Around 120 MPs have formed the All Party Parliamentary Group on Financial Education for Young People to push for children to be given lessons on money, consuming and debt to ensure they are equipped to make financial decisions.
The group, which is thought to be one of the biggest ever All Party Parliamentary Groups, aims to push financial education up the agenda, co-ordinate the different agencies that are already working on the issue, and make resources available to schools that want to teach the subject.
Justin Tomlinson, chairman of the group, said: "Young people are entering an increasingly complex financial world of store cards, mobile phone tariffs, credit agreements and financial marketing.
"Through my MP casework, I have seen first-hand the implications for those who have made poor decisions, too often through a lack of understanding.

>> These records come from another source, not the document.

(* ===== verification/GicV5Spec.v ===== *)
(** * GICv5: SGIs and priorities

    SGIs are numbered so that each core has numbers of its own, which hold for
    the eight SGIs of a core and not for the ninth the driver lets through;
    and what setting the priority of an interrupt of the CPU does. *)

From S2P Require Import Prelude Bits Gic GicV5 Irq GicSpec IrqHandlers.

Local Open Scope Z_scope.

Lemma mask_ones (shift width : Z) : 0 <= shift → 0 <= width → shift + width <= 64 →
  MASK shift width = Z.shiftl (Z.ones width) shift.
Proof.
  intros Hs Hw Hle. unfold MASK, UINT64_MAX. change 18446744073709551615 with (2 ^ 64 - 1).
  assert (Z.shiftr (2 ^ 64 - 1) (64 - width) = Z.ones width) as ->.
  { rewrite ones_pred, Z.shiftr_div_pow2, Z.ones_div_pow2 by lia. f_equal. lia. }
  apply u64_small. unfold UINT64_MAX. rewrite Z.shiftl_mul_pow2, Z.ones_equiv by lia.
  assert (0 < 2 ^ width) by lia. assert (0 < 2 ^ shift) by lia.
  assert (2 ^ width * 2 ^ shift <= 2 ^ 64) by (rewrite <- Z.pow_add_r by lia; apply Z.pow_le_mono_r; lia).
  nia.
Qed.

(** A field of a register *)
Lemma extract_field (shift width reg : Z) : 0 <= shift → 0 <= width → shift + width <= 64 →
  EXTRACT shift width reg = (reg / 2 ^ shift) mod 2 ^ width.
Proof.
  intros Hs Hw Hle. unfold EXTRACT. rewrite mask_ones by done.
  rewrite Z.shiftr_land, Z.shiftr_shiftl_l, Z.sub_diag, Z.shiftl_0_r by lia.
  by rewrite Z.land_ones, Z.shiftr_div_pow2 by lia.
Qed.

(** An interrupt of a type, as the number the drivers use *)
Lemma int_fields (t id : Z) : 0 <= t < 8 → 0 <= id < 2 ^ 24 →
  INT_TYPE (t * 2 ^ 29 + id) = t ∧ INT_ID (t * 2 ^ 29 + id) = id.
Proof.
  intros Ht Hid. unfold INT_TYPE, INT_ID. rewrite !extract_field by lia. split.
  - rewrite Z.add_comm, Z.div_add, Z.div_small by lia. apply Z.mod_small. lia.
  - change (2 ^ 0) with 1. rewrite Z.div_1_r.
    replace (t * 2 ^ 29 + id) with (id + t * 2 ^ 5 * 2 ^ 24) by lia.
    rewrite Z.mod_add by lia. apply Z.mod_small. lia.
Qed.

(** ** SGIs *)

Lemma sgi_num_run {S} (index core : Z) (s : S) :
  0 <= index <= IRQ_NUM_SGIS → 0 <= core → core * IRQ_NUM_SGIS + index < 2 ^ 24 →
  (assert_ (index <=? IRQ_NUM_SGIS);;
   mret (u32 (Z.lor (u32 (core * IRQ_NUM_SGIS + index)) (INPLACE 29 INT_LPI)))) s
  = Ok (INT_LPI * 2 ^ 29 + (core * IRQ_NUM_SGIS + index), s).
Proof.
  intros Hi Hc Hn. unfold mbind, M_bind, assert_. rewrite (proj2 (Z.leb_le _ _)) by lia.
  unfold IRQ_NUM_SGIS, INPLACE, INT_LPI in *. change (u64 (Z.shiftl 2 29)) with (2 * 2 ^ 29).
  rewrite (u32_small (core * 8 + index)) by (unfold UINT32_MAX; lia).
  rewrite Z.lor_comm, lor_fields by lia. by rewrite u32_small by (unfold UINT32_MAX; lia).
Qed.

(** On GICv5, each of the eight SGIs of each core has a number and a
    handler of its own: [gicv5_get_sgi_num()] returns, the handler found for
    the number is an element of the table of [gicv5_init()], and it is a
    different one for every core and SGI.  The assertion also lets index 8
    through: it names SGI 0 of the next core, and, for the last core, an
    element past the end of the table. *)
Theorem gicv5_sgi_handlers {D} `{!GicHw D} (p : gic_plat) (s : gic_state D) (irs cpu index core : Z) :
  gicv5_detected s = true → 0 <= index <= IRQ_NUM_SGIS → core_ok p core →
  (PLATFORM_CORE_COUNT p + 1) * IRQ_NUM_SGIS < 2 ^ 24 →
  ∃ s1 num x, gicv5_init p irs s = Ok (tt, s1)
    ∧ arm_gic_get_sgi_num index core s1 = Ok (num, s1)
    ∧ arm_gic_get_irq_handler p cpu num s1 = Ok (x, s1)
    ∧ (index < IRQ_NUM_SGIS → slot_val s1 x = Some None
       ∧ ∀ index' core', 0 <= index' < IRQ_NUM_SGIS → core_ok p core' →
         ∀ num' x', arm_gic_get_sgi_num index' core' s1 = Ok (num', s1) →
           arm_gic_get_irq_handler p cpu num' s1 = Ok (x', s1) →
           x' = x → index' = index ∧ core' = core)
    ∧ (index = IRQ_NUM_SGIS →
       (core + 1 = PLATFORM_CORE_COUNT p → slot_val s1 x = None)
       ∧ (core + 1 < PLATFORM_CORE_COUNT p → arm_gic_get_sgi_num 0 (core + 1) s1 = Ok (num, s1))).
Proof.
  intros H5 Hi Hc Hn. eexists _, (INT_LPI * 2 ^ 29 + (core * IRQ_NUM_SGIS + index)),
    (V5LpiSlot (core * IRQ_NUM_SGIS + index)). split; [reflexivity|].
  set (s1 := set_v5 s _). assert (gicv5_detected s1 = true) as H5' by done.
  assert (∀ i c, 0 <= i <= IRQ_NUM_SGIS → core_ok p c →
    arm_gic_get_sgi_num i c s1 = Ok (INT_LPI * 2 ^ 29 + (c * IRQ_NUM_SGIS + i), s1)
    ∧ arm_gic_get_irq_handler p cpu (INT_LPI * 2 ^ 29 + (c * IRQ_NUM_SGIS + i)) s1
      = Ok (V5LpiSlot (c * IRQ_NUM_SGIS + i), s1)) as Hrun.
  { intros i c Hi' Hc'. unfold core_ok, IRQ_NUM_SGIS in *. split.
    - unfold arm_gic_get_sgi_num. erewrite bind_Ok by reflexivity. rewrite H5'.
      apply sgi_num_run; unfold IRQ_NUM_SGIS; lia.
    - unfold arm_gic_get_irq_handler. erewrite bind_Ok by reflexivity. rewrite H5'.
      unfold gicv5_get_irq_handler.
      destruct (int_fields INT_LPI (c * 8 + i)) as [-> ->]; [by unfold INT_LPI|lia|]. done. }
  destruct (Hrun index core Hi Hc) as [Hnum Hh]. split; [exact Hnum|]. split; [exact Hh|].
  unfold core_ok, IRQ_NUM_SGIS in *. split.
  - intros Hlt. split.
    + cbn. apply zget_replicate. lia.
    + intros i c Hi' Hc' num' x' Hn' Hx' ->. destruct (Hrun i c ltac:(lia) Hc') as [En Eh].
      rewrite En in Hn'. injection Hn' as <-. rewrite Eh in Hx'. injection Hx' as E. lia.
  - intros ->. split.
    + intros Hlast. cbn. apply zget_None. rewrite zlen_replicate. lia.
    + intros Hlt. destruct (Hrun 0 (core + 1) ltac:(lia) ltac:(lia)) as [E _]. rewrite E.
      do 3 f_equal. lia.
Qed.

(** ** Priorities *)

Lemma byte_bit (v j n : Z) : 0 <= j → 0 <= n →
  Z.testbit (byte_of v j) n = (n <? 8) && Z.testbit v (n + 8 * j).
Proof.
  intros Hj Hn. unfold byte_of. change 256 with (2 ^ 8). destruct (Z.ltb_spec n 8); cbn [andb].
  - rewrite Z.mod_pow2_bits_low, Z.div_pow2_bits by lia. done.
  - by apply Z.mod_pow2_bits_high.
Qed.

(** A byte moved to place [i] *)
Lemma byte_shiftl (b i j : Z) : 0 <= b < 256 → 0 <= i → 0 <= j →
  byte_of (Z.shiftl b (8 * i)) j = if j =? i then b else 0.
Proof.
  intros Hb Hi Hj. apply Z.bits_inj'. intros n Hn. rewrite byte_bit, Z.shiftl_spec by lia.
  assert (∀ k, 8 <= k → Z.testbit b k = false) as Hhi.
  { intros k Hk. rewrite <- (Z.mod_small b (2 ^ 8)) by lia. by apply Z.mod_pow2_bits_high. }
  destruct (Z.eqb_spec j i) as [->|Hne].
  - replace (n + 8 * i - 8 * i) with n by lia. destruct (Z.ltb_spec n 8); [done|]. by rewrite Hhi.
  - rewrite Z.testbit_0_l. destruct (Z.ltb_spec n 8); [|done]. cbn [andb].
    destruct (Z.lt_ge_cases (n + 8 * j - 8 * i) 0); [by apply Z.testbit_neg_r|]. apply Hhi. lia.
Qed.

Lemma byte_logic (v w j : Z) : 0 <= j →
  byte_of (Z.lor v w) j = Z.lor (byte_of v j) (byte_of w j)
  ∧ byte_of (Z.land v w) j = Z.land (byte_of v j) (byte_of w j).
Proof.
  intros Hj. split; apply Z.bits_inj'; intros n Hn.
  - rewrite Z.lor_spec, !byte_bit, Z.lor_spec by lia. by destruct (n <? 8).
  - rewrite Z.land_spec, !byte_bit, Z.land_spec by lia. by destruct (n <? 8).
Qed.

Lemma byte_range (v j : Z) : 0 <= byte_of v j < 256.
Proof. unfold byte_of. apply Z.mod_pos_bound. lia. Qed.

(** What [gicv5_set_priority()] does to the interrupts of a CPU is not what
    it says.  They have a byte each, eight to a register.  For the first four
    of a register the priority is combined with the old one instead of
    replacing it, and the priorities of the seven others of the register
    become 0; for the other four the function shifts a 32-bit value by 32 or
    more, which is undefined. *)
Theorem gicv5_ppi_priority {D} `{!GicHw D} (cpu r i prio v : Z) (s : gic_state D) :
  0 <= r < 16 → 0 <= i < 8 → 0 <= prio < 32 →
  hw_mrs cpu (ICC_PPI_PRIORITYR r) (dev s) = (v, dev s) → 0 <= v < 2 ^ 64 →
  if i <? 4
  then ∃ w, gicv5_set_priority cpu (INT_PPI * 2 ^ 29 + (8 * r + i)) prio s
         = Ok (tt, set_dev s (hw_msr cpu (ICC_PPI_PRIORITYR r) w (dev s)))
       ∧ ∀ j, 0 <= j < 8 → byte_of w j = if j =? i then Z.lor (byte_of v i) prio else 0
  else gicv5_set_priority cpu (INT_PPI * 2 ^ 29 + (8 * r + i)) prio s = Stop OutOfBounds.
Proof.
  intros Hr Hi Hp Hrd Hv. unfold gicv5_set_priority.
  rewrite (bind_Ok _ _ _ _ _ (assert_run (prio <? Z.shiftl 1 GICCDPRI_PRIORITY_WIDTH) s
    ltac:(change (Z.shiftl 1 GICCDPRI_PRIORITY_WIDTH) with 32; lia))).
  destruct (int_fields INT_PPI (8 * r + i)) as [Ht Hid]; [by unfold INT_PPI|lia|].
  rewrite (bind_Ok _ _ _ _ _ (assert_run (is_interrupt (INT_PPI * 2 ^ 29 + (8 * r + i))) s
    ltac:(unfold is_interrupt; by rewrite Ht))).
  rewrite Ht, Hid. change (negb (INT_PPI =? INT_PPI)) with false. cbv iota zeta.
  unfold ICC_PPI_PRIORITYR_FIELD_NUM.
  replace ((8 * r + i) / 8) with r by (apply Z.div_unique with i; lia).
  replace ((8 * r + i) mod 8) with i by (apply Z.mod_unique with r; lia).
  unfold read_icc_ppi_priorityrn, write_icc_ppi_priorityrn.
  rewrite (proj2 (Z.leb_le 0 r)), (proj2 (Z.leb_le r 15)) by lia. cbn [andb].
  assert (read_sysreg cpu (ICC_PPI_PRIORITYR r) s = Ok (v, s)) as Hrun.
  { unfold read_sysreg. rewrite Hrd. cbn [fst snd]. rewrite u64_small by (unfold UINT64_MAX; lia).
    by destruct s. }
  rewrite (bind_Ok _ _ _ _ _ Hrun). destruct (Z.ltb_spec i 4).
  - rewrite (proj2 (Z.leb_gt 32 (i * 8))) by lia. erewrite bind_Ok by reflexivity.
    eexists. split; [reflexivity|]. intros j Hj.
    assert (∀ b, 0 <= b < 256 → 0 <= Z.shiftl b (8 * i) < 2 ^ 32) as Hb.
    { intros b Hb. rewrite Z.shiftl_mul_pow2 by lia.
      assert (0 < 2 ^ (8 * i) <= 2 ^ 24) by (split; [|apply Z.pow_le_mono_r]; lia). nia. }
    rewrite (Z.mul_comm i 8). pose proof (Hb prio ltac:(lia)) as Hb1.
    rewrite (u32_small (Z.shiftl prio (8 * i))) by (unfold UINT32_MAX; lia).
    unfold ICC_PPI_PRIORITYR_FIELD_MASK. pose proof (Hb 0xff ltac:(lia)) as Hb2.
    rewrite (u64_small (Z.shiftl 0xff (8 * i))) by (unfold UINT64_MAX; lia).
    rewrite u64_small.
    + destruct (byte_logic (Z.land v (Z.shiftl 0xff (8 * i))) (Z.shiftl prio (8 * i)) j) as [-> _]; [lia|].
      destruct (byte_logic v (Z.shiftl 0xff (8 * i)) j) as [_ ->]; [lia|].
      rewrite !byte_shiftl by lia. destruct (Z.eqb_spec j i) as [->|].
      * change 0xff with (Z.ones 8). rewrite Z.land_ones by lia.
        pose proof (byte_range v i). by rewrite Z.mod_small by lia.
      * by rewrite Z.land_0_r.
    + assert (in_width 64 (Z.lor (Z.land v (Z.shiftl 0xff (8 * i))) (Z.shiftl prio (8 * i)))) as Hw.
      { apply lor_range; [lia| |unfold in_width; lia]. unfold in_width.
        assert (0 <= Z.land v (Z.shiftl 255 (8 * i)) <= Z.shiftl 255 (8 * i)); [|lia].
        apply land_le; [lia|]. by rewrite <- Z.land_assoc, Z.land_diag. }
      unfold in_width in Hw. unfold UINT64_MAX. lia.
  - by rewrite (proj2 (Z.leb_le 32 (i * 8))) by lia.
Qed.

"I am passionate that financial education is the best way to equip all young people with the relevant skills to make informed decisions and empower them as consumers.
"I have been working hard to secure cross-party support to help champion this cause, so the next generation is equipped to confidently address the financial challenges ahead."
Nearly 31,000 people signed an online petition run by MoneySavingExpert.com and Mumsnet, calling for financial education to be put on the national curriculum, and around 5,000 people have written to their MP asking them to support the Parliamentary group.
A survey carried out among 8,000 people also found that 97% supported teaching financial education in school.
The need for financial education has become increasingly pressing in recent years, as the demise of final salary pension schemes has left consumers having to make complex financial decisions on their own, while rising tuition fees mean the majority of students will start their working lives in debt.